From Sambor Prei Kuk it was a deceptively short 77 kilometers by road northwest to our next stop; however, as those roads are rural Cambodian roads, we suggest not taking that route, as those 77 kilometers took well over three hours in a Lexus SUV, and right now is the dry season to boot; from the massive ruts, looks like stretches are actually impassible in the wet season.
So yes, it’s definitely getting into adventure territory to make your way out to the Tentative World Heritage Site
Situé à l’est d’Angkor, le Prah Khan de Kompong Svay a la particularité de ne pas etre orienté Est-Ouest mais d’etre desaxé vers le Nord. Les monuments de la première enceinte sont le sanctuaire principal, la bibliothèque Sud, la bibliothèque Nord et une galerie d’enceinte avec ses gopura. Les monuments de la seconde enceinte se repartssent en galerie d’enceinte avec ses gopura, un groupe de quatre sanctuaires à l’Est, trois tours sur l’axe des Gopura Est, Nord et Sud, une terrasse des bassins et d’autres édifices annexes.
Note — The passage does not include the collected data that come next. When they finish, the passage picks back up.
Lemma update_is_idempotent_witness :
  ∃ db'',
    update_todo 1700000000500 "65f0a1b2c3d4e5f601234501" complete_it
      (store_of [undated;
                 <["completed" := VBool true]>
                   (<["updated_at" := VDate 1700000000500]> milk)])
    = (Return {| id := "65f0a1b2c3d4e5f601234501";
                 title := VStr "Buy milk";
                 completed := true;
                 created_at := VDate 1700000000000;
                 updated_at := VDate 1700000000500 |}, db'') ∧
    todos db''
    = todos (store_of [undated;
                       <["completed" := VBool true]>
                         (<["updated_at" := VDate 1700000000500]> milk)]).
Proof.
  apply (update_is_idempotent 1700000000500 "65f0a1b2c3d4e5f601234501" complete_it
           (store_of [undated; milk])).
  reflexivity.
Defined.

(** X17: What an update sends to the store under [$set]: [updated_at], and
    [title] and [completed] when the request carries a value for them;
    never another key (not [_id], not [created_at]) and never a null. *)
Theorem update_sets_only_its_fields now payload k v :
  (<["updated_at" := VDate now]> (update_fields payload) : doc) !! k = Some v →
  (k = "updated_at" ∧ v = VDate now) ∨
  (k = "title" ∧ ∃ s, TodoUpdate.title payload = Supplied (Some s) ∧ v = VStr s) ∨
  (k = "completed" ∧
   ∃ b, TodoUpdate.completed payload = Supplied (Some b) ∧ v = VBool b).
Proof.
  destruct (decide (k = "updated_at")) as [->|Hk].
  - rewrite lookup_insert_eq. intros [= <-]. by left.
  - rewrite lookup_insert_ne by done. intros H. right.
    by apply update_fields_lookup.
Qed.

Lemma update_sets_only_its_fields_witness :
  (("completed" : string) = "updated_at" ∧ VBool true = VDate 1700000000500) ∨
  (("completed" : string) = "title" ∧
   ∃ s, TodoUpdate.title complete_it = Supplied (Some s) ∧ VBool true = VStr s) ∨
  (("completed" : string) = "completed" ∧
   ∃ b, TodoUpdate.completed complete_it = Supplied (Some b) ∧ VBool true = VBool b).
Proof.
  apply (update_sets_only_its_fields 1700000000500 complete_it "completed" (VBool true)).
  reflexivity.
Defined.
Les monuments de la troisieme enceinte sont le gite d’etape, l’abris de l’inscription, l’enceinte proprement dite ainsi que les gopura et les douves.
Or, pour nous parlons l’anglais seulement,
Located east of Angkor, the Prah Khan of Kompong Svay has the distinction of not being oriented East-West but to be shifted towards North. The monuments of the first enclosure are the main sanctuary, the South Library, the North Library and an enclosure gallery with its gopura. The monuments of the second enclosure are divided into a gallery with its gopura, a group of four sanctuaries in the East, three towers on the axis of Gopura East, North and South, a terrace of pools and other buildings annexes. The monuments of the third enclosure are the lodging of step, the shelter of the inscription, the speaker proper as well as the gopura and the moat.
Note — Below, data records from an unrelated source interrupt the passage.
(** * train.py: the YOLOv7 training driver, as a shallow embedding

    The driver orchestrates an external deep-learning framework: tensors,
    the network, the loss, automatic differentiation, the optimizer kernels,
    the collective reducer and the pseudo-random generators are all supplied
    by collaborators.  They are the fields of the class [Framework]; what is
    embedded from the source is the control flow of [train.py] around them:
    set-up and its rejections, the construction of the per-step function,
    loss scaling, gradient accumulation, EMA updates and logging.

    Effects are explicit.  Everything the driver does to the outside (a call
    of the optimizer, of [ema.update], of [loss_scaler.adjust], a [print])
    is appended to a trace kept in the [World]; an exception ends the run and
    keeps the trace built so far.  Python floats are read as exact
    rationals ([Q]); integer-valued floats such as [accumulate] are [Z].

    Not embedded: the YAML dumps of the run settings, the ModelArts
    synchronisation, the rescaling of the hyper-parameters [box], [cls],
    [obj] and [weight_decay], wall-clock timing and the learning rates shown
    in the per-step log line. *)

From Stdlib Require Import ZArith QArith Qround Qminmax String List Bool Lia Lqa.
From stdpp Require Import gmap strings.
Import ListNotations.
Open Scope Z_scope.

(** ** Python helpers *)

(** [s.endswith(suffix)] *)
Definition endswith (s suffix : string) : bool :=
  let n := String.length s in
  let k := String.length suffix in
  if (k <=? n)%nat
  then String.eqb (String.substring (n - k) k s) suffix
  else false.

(** [sub in s] on strings *)
Definition str_contains (sub s : string) : bool :=
  match String.index 0 sub s with
  | Some _ => true
  | None => false
  end.

(** [round(x)] and [numpy.round]: to the nearest integer, ties to even. *)
Definition round_half_even (q : Q) : Z :=
  let fl := Qfloor q in
  match ((q - inject_Z fl) ?= (1 # 2))%Q with
  | Lt => fl
  | Gt => fl + 1
  | Eq => if Z.even fl then fl else fl + 1
  end.

(** [numpy.interp(x, [x0, x1], [y0, y1])] *)
Definition np_interp (x x0 x1 y0 y1 : Q) : Q :=
  if Qle_bool x x0 then y0
  else if Qle_bool x1 x then y1
  else ((y1 - y0) / (x1 - x0) * (x - x0) + y0)%Q.

(** [max(xs)] of a list of integers ([0] stands for the error on []). *)
Definition list_max_Z (xs : list Z) : Z :=
  match xs with
  | [] => 0
  | x :: rest => fold_left Z.max rest x
  end.

(** ** Exceptions and the trace monad *)

Inductive exn : Type :=
| NotImplementedError
| AssertionError (msg : string)
| IndexError.

Inductive outcome (W A : Type) : Type :=
| Return (a : A) (w : W)
| Raise (e : exn) (w : W).
Arguments Return {W A} a w.
Arguments Raise {W A} e w.

Definition M (W A : Type) : Type := W -> outcome W A.

Definition ret {W A} (a : A) : M W A := fun w => Return a w.

Definition bind {W A B} (m : M W A) (k : A -> M W B) : M W B :=
  fun w => match m w with
           | Return a w' => k a w'
           | Raise e w' => Raise e w'
           end.

Definition raise {W A} (e : exn) : M W A := fun w => Raise e w.

(** [assert cond, msg] *)
Definition assert {W} (cond : bool) (msg : string) : M W unit :=
  if cond then ret tt else raise (AssertionError msg).

Declare Scope train_scope.
Delimit Scope train_scope with train.
Notation "x <- c1 ;; c2" := (bind c1 (fun x => c2))
  (at level 100, c1 at next level, right associativity) : train_scope.
Notation "c1 ;;; c2" := (bind c1 (fun _ => c2))
  (at level 100, right associativity) : train_scope.
Open Scope train_scope.

(** ** Configuration *)

(** The parsed command line ([opt]), with the fields [train.py] reads. *)
Record Opt : Type := {
  opt_cfg : string;
  opt_weights : string;
  opt_ema : bool;
  opt_ema_weight : string;
  opt_single_cls : bool;
  opt_sync_bn : bool;
  opt_freeze : list Z;
  opt_optimizer : string;
  opt_ms_strategy : string;
  opt_ms_amp_level : string;
  opt_ms_loss_scaler : string;
  opt_ms_loss_scaler_value : Q;
  opt_ms_grad_sens : Q;
  opt_ms_optim_loss_scale : Q;
  opt_overflow_still_update : bool;
  opt_multi_scale : bool;
  opt_is_distributed : bool;
  opt_device_target : string;
  opt_evolve : bool;
  opt_epochs : Z;
  opt_batch_size : Z;
  opt_total_batch_size : Z;
  opt_rank_size : Z;
  opt_rank : Z
}.

(** The dataset descriptor ([data_dict]). *)
Record DataDict : Type := {
  data_nc : Z;
  data_names : list string
}.

(** What the repository's helpers outside [train.py] hand back during
    set-up: [create_dataloader], [check_img_size], the model's stride and
    detection-layer count, [get_lr_yolov7] and the largest label class. *)
Record Externals : Type := {
  ext_gs : Z;
  ext_imgsz : Z;
  ext_per_epoch_size : Z;
  ext_mlc : Z;
  ext_momentum_pg : list Q;
  ext_warmup_steps : Z
}.

(** The auto-parallel context set by [__main__]. *)
Record ParallelContext : Type := {
  gradients_mean : bool;
  device_num : Z
}.

(** ** The loss scaler ([mindspore.amp]) *)

Inductive LossScaler : Type :=
| DynamicLossScaler (scale_value scale_factor : Q) (scale_window counter : Z)
| StaticLossScaler (scale_value : Q).

Definition scale_value_of (ls : LossScaler) : Q :=
  match ls with
  | DynamicLossScaler v _ _ _ => v
  | StaticLossScaler v => v
  end.

(** The floor of the dynamic scale. *)
Definition scale_floor : Q := 1.

(** Modelled from the spec: [LossScaler.adjust] belongs to the framework and
    is not under src/.  Section 4.1: on every finite step a hit-counter
    increments; after [scale_window] consecutive finite steps the scale is
    multiplied by [scale_factor]; on a single non-finite step the scale is
    divided by [scale_factor] at once, not below the floor, and the counter
    resets.  A static scaler does not adapt. *)
Definition adjust (ls : LossScaler) (grads_finite : bool) : LossScaler :=
  match ls with
  | StaticLossScaler v => StaticLossScaler v
  | DynamicLossScaler v f win c =>
      if grads_finite then
        if c + 1 =? win
        then DynamicLossScaler (v * f)%Q f win 0
        else DynamicLossScaler v f win (c + 1)
      else DynamicLossScaler (Qmax scale_floor (v / f))%Q f win 0
  end.

(** The optimizers [train] can build. *)
Inductive OptimizerKind : Type := SGD | Momentum | Adam.

Record Optimizer : Type := {
  optim_kind : OptimizerKind;
  optim_loss_scale : Q;
  optim_momentum : option Q
}.

(** [rank_size=8]: the default of the parameter [rank_size] of both
    [create_train_static_shape_cell] and
    [create_train_static_shape_fn_gradoperation]. *)
Definition default_rank_size : Z := 8.

(** [nbs = 64], the nominal batch size. *)
Definition nbs : Z := 64.

(** ** The framework *)

(** The EMA tracker of [network.common]: its shadow network and its update
    counter are the two attributes [train.py] touches. *)
Record EMA (Cell Tensor : Type) : Type := {
  ema_model : Cell;
  updates : Tensor
}.
Arguments ema_model {Cell Tensor} e.
Arguments updates {Cell Tensor} e.
Arguments Build_EMA {Cell Tensor} ema_model updates.

(** The collaborators of the driver. *)
Class Framework : Type := {
  Tensor : Type;
  Cell : Type;
  PyRng : Type;
  NpRng : Type;
  MsRng : Type;

  (** Tensor arithmetic: [t / c], [t * n], [t1 + t2],
      [ops.fill(t.dtype, t.shape, v)], [ops.interpolate(x, sizes=...)],
      [imgs.shape[2:]] and [Tensor(array, dtype)]. *)
  tensor_div : Tensor -> Q -> Tensor;
  tensor_mul : Tensor -> Z -> Tensor;
  tensor_add : Tensor -> Tensor -> Tensor;
  ops_fill : Tensor -> Q -> Tensor;
  ops_interpolate : Tensor -> list Z -> Tensor;
  shape_hw : Tensor -> list Z;
  as_dtype : string -> Tensor -> Tensor;

  (** The network: [Model(cfg, ch=3, nc=nc, ..., sync_bn=sync_bn)], its
      forward pass, and freezing of the named layers. *)
  Model : string -> Z -> bool -> Cell;
  model_forward : Cell -> Tensor -> Tensor;
  freeze_layers : list Z -> Cell -> Cell;

  (** The two loss classes, built on the model; each returns
      [(loss, loss_items)]. *)
  ComputeLossOTA : Cell -> Tensor -> Tensor -> Tensor -> Tensor * Tensor;
  ComputeLoss : Cell -> Tensor -> Tensor -> Tensor * Tensor;

  (** [ops.GradOperation(get_by_list=True, sens_param=True)(fn, params)]:
      the gradients of [fn] at the current parameters, seeded with [sens]. *)
  GradOperation : (Cell -> Tensor * Tensor) -> Cell -> Tensor * Tensor -> list Tensor;

  (** [optimizer(grads)]: one parameter update. *)
  optimizer_apply : Optimizer -> Cell -> list Tensor -> Cell;

  (** [nn.DistributedGradReducer(parameters, mean, degree)], called. *)
  DistributedGradReducer : bool -> Z -> list Tensor -> list Tensor;

  (** [utils.all_finite.all_finite]. *)
  all_finite : list Tensor -> bool;

  (** [nn.TrainOneStepWithLossScaleCell(network, optimizer, scale_sense)],
      called on a batch, with the optimizer and the parameters as they are
      at the call: [(loss, overflow, loss_scale)] and the parameters it
      leaves behind. *)
  TrainOneStepWithLossScaleCell :
    (Cell -> Tensor -> Tensor -> option (list Z) -> Tensor) -> Q ->
    Optimizer -> Cell -> Tensor -> Tensor -> option (list Z) ->
    (Tensor * bool * Tensor) * Cell;

  (** Checkpoint files. *)
  load_checkpoint : string -> gmap string Tensor;
  load_param_into_net : Cell -> gmap string Tensor -> Cell;

  (** [EMA(model)], [ema.update()], [ema.clone_from_model()]. *)
  EMA_init : Cell -> EMA Cell Tensor;
  EMA_update : EMA Cell Tensor -> Cell -> EMA Cell Tensor;
  EMA_clone_from_model : EMA Cell Tensor -> Cell -> EMA Cell Tensor;

  (** The three pseudo-random generators and [random.randrange]. *)
  np_random_seed : Z -> NpRng;
  random_seed : Z -> PyRng;
  ms_set_seed : Z -> MsRng;
  randrange : PyRng -> Q -> Q -> Z * PyRng
}.

(** ** The driver over the framework *)

Section Train.

Context `{F : Framework}.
The first stop before you reach the main site is the Elephant Temple, which has two of its four elephants left at the top (the other two are in museums) and an active shrine — it never fails to amaze us that these ancient ruins are still holy places today! —
then on to the main entrance and its still standing arches:
Inside you have miles and miles of temple ruins in the jungle,
some with still preserved carvings:
The smiling faces you’ve no doubt seen in pictures of Angkor Wat are here too,
and the central compound has just this side of monumental temples standing in what resembles nothing so much as a giant’s playground of tumbled stone Lego blocks:
The temples here have suffered badly from looting during the war years, but there remain plenty of carvings to appreciate.
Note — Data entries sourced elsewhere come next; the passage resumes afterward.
(** * giscus: the Configuration component (src/components/Configuration.tsx)

    A shallow embedding of the component's state (its seven [useState]
    cells), of the [useEffect] that validates the debounced repository
    name, of the event handlers of the form, and of the [<pre>] block that
    renders the [<script>] snippet. *)

From Stdlib Require Import String Ascii List Bool Arith Lia.
Import ListNotations.
Local Open Scope string_scope.

(** ** JavaScript values used by the component *)

Module Js.

(** A string is truthy unless it is empty. *)
Definition truthy (s : string) : bool :=
  match s with
  | EmptyString => false
  | String _ _ => true
  end.

(** [a || b] on strings. *)
Definition or_else (a b : string) : string :=
  if truthy a then a else b.

(** [xs.length] used as a condition. *)
Definition nonempty {A : Type} (xs : list A) : bool :=
  match xs with
  | [] => false
  | _ :: _ => true
  end.

(** [xs.includes(x)] on an array of strings. *)
Definition includes (xs : list string) (x : string) : bool :=
  existsb (String.eqb x) xs.

(** [Number(b)] printed as a JSX child. *)
Definition number_of_bool (b : bool) : string :=
  if b then "1" else "0".

End Js.

(** ** Promises, as far as the component chains them *)

Module Promise.

(** The settled state of a promise. *)
Inductive t (A : Type) : Type :=
| Fulfilled (value : A)
| Rejected (reason : string).
Arguments Fulfilled {A} value.
Arguments Rejected {A} reason.

(** [p.then(f)]: a rejection passes through. *)
Definition then_ {A B : Type} (p : t A) (f : A -> B) : t B :=
  match p with
  | Fulfilled a => Fulfilled (f a)
  | Rejected r => Rejected r
  end.

(** [p.catch(g)]: a rejection is handled, a value passes through. *)
Definition catch_ {A : Type} (p : t A) (g : string -> A) : t A :=
  match p with
  | Fulfilled a => Fulfilled a
  | Rejected r => Fulfilled (g r)
  end.

End Promise.

(** ** Data model *)

(** [ICategory] of lib/types/adapter, with the three fields the component
    reads. *)
Record ICategory : Type := mkCategory {
  id : string;
  emoji : string;
  name : string
}.

(** What [getCategories] resolves to. *)
Record CategoriesResult : Type := mkResult {
  res_repositoryId : string;
  res_categories : list ICategory
}.

(** [DirectConfig], the props owned by the parent. *)
Record DirectConfig : Type := mkDirect {
  theme : string;
  reactionsEnabled : bool
}.

(** The state cells of [Configuration], with the value of
    [useDebounce(repository)] seen at the last render. *)
Record Config : Type := mkConfig {
  repository : string;
  repositoryId : string;
  categoryId : string;
  error : bool;
  categories : list ICategory;
  mapping : string;
  term : string;
  dRepository : string
}.

(** The [useState] initial values. *)
Definition initial : Config :=
  {| repository := "";
     repositoryId := "";
     categoryId := "";
     error := false;
     categories := [];
     mapping := "pathname";
     term := "";
     dRepository := "" |}.

(** *** State setters *)

Definition setRepository (v : string) (c : Config) : Config :=
  {| repository := v; repositoryId := repositoryId c;
     categoryId := categoryId c; error := error c;
     categories := categories c; mapping := mapping c; term := term c;
     dRepository := dRepository c |}.

Definition setRepositoryId (v : string) (c : Config) : Config :=
  {| repository := repository c; repositoryId := v;
     categoryId := categoryId c; error := error c;
     categories := categories c; mapping := mapping c; term := term c;
     dRepository := dRepository c |}.

Definition setCategoryId (v : string) (c : Config) : Config :=
  {| repository := repository c; repositoryId := repositoryId c;
     categoryId := v; error := error c;
     categories := categories c; mapping := mapping c; term := term c;
     dRepository := dRepository c |}.

Definition setError (v : bool) (c : Config) : Config :=
  {| repository := repository c; repositoryId := repositoryId c;
     categoryId := categoryId c; error := v;
     categories := categories c; mapping := mapping c; term := term c;
     dRepository := dRepository c |}.

Definition setCategories (v : list ICategory) (c : Config) : Config :=
  {| repository := repository c; repositoryId := repositoryId c;
     categoryId := categoryId c; error := error c;
     categories := v; mapping := mapping c; term := term c;
     dRepository := dRepository c |}.

Definition setMapping (v : string) (c : Config) : Config :=
  {| repository := repository c; repositoryId := repositoryId c;
     categoryId := categoryId c; error := error c;
     categories := categories c; mapping := v; term := term c;
     dRepository := dRepository c |}.

Definition setTerm (v : string) (c : Config) : Config :=
  {| repository := repository c; repositoryId := repositoryId c;
     categoryId := categoryId c; error := error c;
     categories := categories c; mapping := mapping c; term := v;
     dRepository := dRepository c |}.

(** A render that sees a new value of the debounced repository. *)
Definition setDRepository (v : string) (c : Config) : Config :=
  {| repository := repository c; repositoryId := repositoryId c;
     categoryId := categoryId c; error := error c;
     categories := categories c; mapping := mapping c; term := term c;
     dRepository := v |}.

(** ** The validation effect (lines 115-130) *)

(** The four synchronous resets at the head of the effect. *)
Definition effect_reset (c : Config) : Config :=
  setCategories [] (setCategoryId "" (setRepositoryId "" (setError false c))).

(** The [.then] handler. *)
Definition onFulfilled (r : CategoriesResult) : Config -> Config :=
  fun c => setCategories (res_categories r)
             (setRepositoryId (res_repositoryId r) c).

(** The [.catch] handler. *)
Definition onRejected (_ : string) : Config -> Config :=
  setError true.

(** [getCategories(d).then(...).catch(...)] once [getCategories(d)] has
    settled as [p]: the state update the chain performs, or the rejection
    it leaves unhandled. *)
Definition lookup_chain (p : Promise.t CategoriesResult)
  : Promise.t (Config -> Config) :=
  Promise.catch_ (Promise.then_ p onFulfilled) onRejected.


(** ** The validation display (lines 173-198)

    The three-way conditional under the repository input decides what the
    user is shown; it is the validator's state as the rest of the page
    sees it. *)
Inductive ValidationResult : Type :=
| Idle
| Pending
| Success (repositoryId : string) (categories : list ICategory)
| Error.

Definition validation (c : Config) : ValidationResult :=
  if error c
     || (Js.truthy (repositoryId c) && negb (Js.nonempty (categories c)))
  then Error
  else if Js.truthy (repositoryId c) && Js.nonempty (categories c)
  then Success (repositoryId c) (categories c)
  else if negb (error c) && negb (Js.truthy (repositoryId c))
          && Js.truthy (dRepository c)
  then Pending
  else Idle.

(** ** Event handlers of the form *)

(** [onChange] of the repository input (line 167). *)
Definition onRepositoryChange (v : string) : Config -> Config :=
  setRepository v.

(** [onChange] of the category select (line 208). *)
Definition onCategoryChange (v : string) : Config -> Config :=
  setCategoryId v.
So, although this place is nearly another Angkor Wat out in the jungle, if you’re thinking of coming bear this wisdom to heart:
It can be reached either from the east or the south but either route involves hours of offroad driving through a bewildering maze of dirt roads with no signage or landmarks. Hire an expert guide and interview them to make sure they have actually made the journey themselves and are very familiar with the route. It is an all-day trip either out of Kompong Thom or from Siem Reap…
This is the closest thing to an Indiana Jones experience. See it before the crowds arrive.
That’s sound advice. Naturally, didn’t follow it ourselves; the driver had no idea where the road that Maps.Me our current favorite for OpenStreetMap offline navigation claimed was there actually went; we just said hey let’s explore that rather than go the long way around … and it turned out to be pretty much just as long.
Still, as the reviewer above noted, if you’re looking for a movie-style abandoned remote jungle temple experience, this is just about as close as it gets!